Car c’est justement du besoin de signaler une absence qu’est née la première forme de zéro chez les Babyloniens, au IIIe siècle avant Jésus-Christ. Les Babyloniens comptaient en base 60 avec l’aide de petits symboles qui prenaient une valeur différente suivant leur position et suivant s’ils étaient soudés ou séparés par un espace. Un signe spécial pour indiquer l’absence par exemple de soixantaine dans un grand nombre, s’est vite imposé pour éviter toute confusion.

Pratique cette invention du zéro, pour indiquer l’absence ! C’est ce que nous faisons aujourd’hui dans 103 pour signaler qu’il n’y a aucune dizaine après la centaine. C’est donc d’abord à cela que sert le zéro : indiquer une place vacante dans un système de numération de position.

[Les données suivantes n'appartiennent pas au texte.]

(** X13. The manual pipeline never throws. It returns an error exactly
    when no explicit release type is given and the prompt rejects, and the
    error is then a plain [Error] whose message is the message of the
    [Error] the prompt rejected with, or "Failed to select version bump"
    when it rejected with something that is not an [Error]. *)
Theorem manual_version_outcome
    (prompt : PromptOptions -> JS.Promise (option string))
    (context : KiaraContext) :
  exists request result,
    manualPrompt context = Return request
    /\ getManualVersion prompt context = Return result
    /\ (is_ok result = false <->
          options_releaseType context = None
          /\ exists reason, prompt request = JS.Rejected reason)
    /\ forall e,
         result = Err e ->
         JS.name e = "Error"
         /\ exists reason,
              prompt request = JS.Rejected reason
              /\ JS.message e =
                   match reason with
                   | JS.Thrown thrown => JS.message thrown
                   | JS.Other _ => "Failed to select version bump"
                   end.
Proof.
  eexists. unfold getManualVersion, promptManualVersion.
  rewrite manualPrompt_request.
  destruct (options_releaseType context) as [t|] eqn:Et.
  - eexists. split; [reflexivity|]. split; [reflexivity|].
    cbn [ResultAsync.andTee]. rewrite getVersionFromReleaseType_inc.
    cbn [is_ok]. split; [|intros e [=]].
    split; [done|]. intros [[=] _].
  - match goal with
    | |- context [prompt ?r] => destruct (prompt r) as [v|reason] eqn:Ep
    end.
    + eexists. split; [reflexivity|]. split; [reflexivity|].
      cbn. split; [|intros e [=]].
      split; [done|]. intros [_ [reason [=]]].
    + eexists. split; [reflexivity|]. split; [reflexivity|].
      cbn. split; [split; eauto|].
      intros e [= <-]. split; [reflexivity|].
      exists reason. split; [reflexivity|]. destruct reason; reflexivity.
Qed.

Lemma manual_version_outcome_witness :
  getManualVersion (logger_prompt (Fails (JS.Other "42")))
    (mkContext "2.0.0" None None) =
  Return (Err (JS.new_Error "Failed to select version bump")).
Proof.
  destruct (manual_version_outcome (logger_prompt (Fails (JS.Other "42")))
              (mkContext "2.0.0" None None))
    as (request & result & _ & Hrun & _ & Herr).
  rewrite Hrun. vm_compute in Hrun. injection Hrun as <-. reflexivity.
Defined.

(** ** Candidates and repeated bumps *)

Section PlainVersions.

Import semver.

Lemma Number_toString_inj n m :
  JS.Number_toString n = JS.Number_toString m -> n = m.
Proof.
  intros H. pose proof (to_number_toString n) as Hn.
  rewrite H, to_number_toString in Hn. congruence.
Qed.

Lemma split_plain_version ma mi pa :
  split "." (plain_version ma mi pa) =
  [JS.Number_toString ma; JS.Number_toString mi; JS.Number_toString pa].
Proof.
  change (plain_version ma mi pa) with
    (JS.Number_toString ma +:+ String "."
       (JS.Number_toString mi +:+ String "." (JS.Number_toString pa))).
  rewrite split_first by apply digits_no_dot, Number_toString_digits.
  rewrite split_first by apply digits_no_dot, Number_toString_digits.
  rewrite split_absent by apply digits_no_dot, Number_toString_digits.
  reflexivity.
Qed.

Lemma plain_version_inj ma mi pa ma' mi' pa' :
  plain_version ma mi pa = plain_version ma' mi' pa' ->
  ma = ma' /\ mi = mi' /\ pa = pa'.
Proof.
  intros H. pose proof (split_plain_version ma mi pa) as Hs.
  rewrite H, split_plain_version in Hs.
  injection Hs as H1 H2 H3.
  repeat split; apply Number_toString_inj; congruence.
Qed.

Lemma valid_plain_version ma mi pa :
  ma <= MAX_SAFE_INTEGER -> mi <= MAX_SAFE_INTEGER ->
  pa <= MAX_SAFE_INTEGER ->
  valid (plain_version ma mi pa) = Some (plain_version ma mi pa).
Proof.
  intros H1 H2 H3. unfold valid.
  rewrite (parse_plain_version ma mi pa H1 H2 H3).
  unfold format, plain_version. cbn [prerelease sv_major sv_minor sv_patch].
  rewrite append_empty_r. reflexivity.
Qed.

End PlainVersions.

(** X14. For a current version [MAJOR.MINOR.PATCH] of safe integers the
    three candidates offered at the prompt have pairwise different
    values, and none of them is the current version. *)
Theorem candidates_distinct (ma mi pa : N) :
  ma <= semver.MAX_SAFE_INTEGER ->
  mi <= semver.MAX_SAFE_INTEGER ->
  pa <= semver.MAX_SAFE_INTEGER ->
  List.NoDup
    (Some (plain_version ma mi pa)
     :: List.map value (getIncrementalBumps (plain_version ma mi pa))).
Proof.
  intros H1 H2 H3.
  unfold getIncrementalBumps, CHOICES_default, RELEASE_TYPES, bump_option.
  cbn [List.map value]. rewrite !inc_plain_version by assumption.
  assert (Hne : forall a b c a' b' c',
             (a <> a' \/ b <> b' \/ c <> c') ->
             Some (plain_version a b c) <> Some (plain_version a' b' c')).
  { intros a b c a' b' c' Hd [= E].
    apply plain_version_inj in E as (-> & -> & ->). intuition. }
  repeat constructor; cbn [In]; intuition;
    match goal with
    | E : Some _ = Some _ |- _ => revert E; apply Hne; lia
    end.
Qed.

Lemma candidates_distinct_witness :
  List.NoDup [Some "2.0.0"; Some "2.0.1"; Some "2.1.0"; Some "3.0.0"].
Proof.
  apply (candidates_distinct 2 0 0); unfold semver.MAX_SAFE_INTEGER; lia.
Defined.

(** X15. A bumped version can be bumped again: for a current version
    [MAJOR.MINOR.PATCH] whose numbers are below the largest safe integer,
    the next version is itself a valid version, so every release type
    increments it in turn. At the largest safe integer this stops: the
    major increment of such a version is returned, but it is not a valid
    version any more. *)
Theorem bumped_version_is_valid (ma mi pa : N) (releaseType : ReleaseType) :
  ma < semver.MAX_SAFE_INTEGER ->
  mi < semver.MAX_SAFE_INTEGER ->
  pa < semver.MAX_SAFE_INTEGER ->
  (exists next,
      getVersionFromReleaseType (plain_version ma mi pa) releaseType =
        Ok (Some next)
      /\ semver.valid next = Some next
      /\ forall releaseType',
           exists next',
             getVersionFromReleaseType next releaseType' = Ok (Some next'))
  /\ getVersionFromReleaseType
       (plain_version semver.MAX_SAFE_INTEGER mi pa) major =
       Ok (Some "9007199254740992.0.0")
  /\ semver.valid "9007199254740992.0.0" = None.
Proof.
  intros H1 H2 H3. split; [|split; [|reflexivity]].
  - rewrite getVersionFromReleaseType_inc.
    rewrite inc_plain_version by lia.
    assert (Hz : 0 <= semver.MAX_SAFE_INTEGER) by lia.
    destruct releaseType; eexists; (split; [reflexivity|]);
      (split; [apply valid_plain_version; lia|]);
      intros t'; rewrite getVersionFromReleaseType_inc;
      rewrite inc_plain_version by lia; eauto.
  - rewrite getVersionFromReleaseType_inc.
    rewrite inc_plain_version by lia. reflexivity.
Qed.

Lemma bumped_version_is_valid_witness :
  exists next,
    getVersionFromReleaseType "0.9.9" minor = Ok (Some next)
    /\ semver.valid next = Some next
    /\ forall releaseType',
         exists next',
           getVersionFromReleaseType next releaseType' = Ok (Some next').
Proof.
  apply (bumped_version_is_valid 0 9 9 minor);
    unfold semver.MAX_SAFE_INTEGER; lia.
Defined.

Ce sont les Indiens qui vont inventer le zéro en tant que chiffre à part entière qui nous prend la tête en arithmétique (peut-on multiplier et diviser par zéro ). Et cela montre à quel point les mathématiques sont proches de la philosophie. En effet dans la conception hindouiste du monde, le vide et l’infini ont une place entière et même centrale : ils décident donc d’accorder au zéro la valeur de nombre et d’ouvrir ainsi la boîte de Pandore des mathématiques. Car, s’il y a un zéro, on peut alors créer des nombres négatifs ! Et c’est là que commencent les problèmes du cancre : le zéro est finalement ce qui autorise aux mathématiques contemporaines leur dose d’abstraction, car il y a une nette différence entre s’en servir seulement comme d’une marque d’absence, comme à Babylone, ou comme d’un chiffre.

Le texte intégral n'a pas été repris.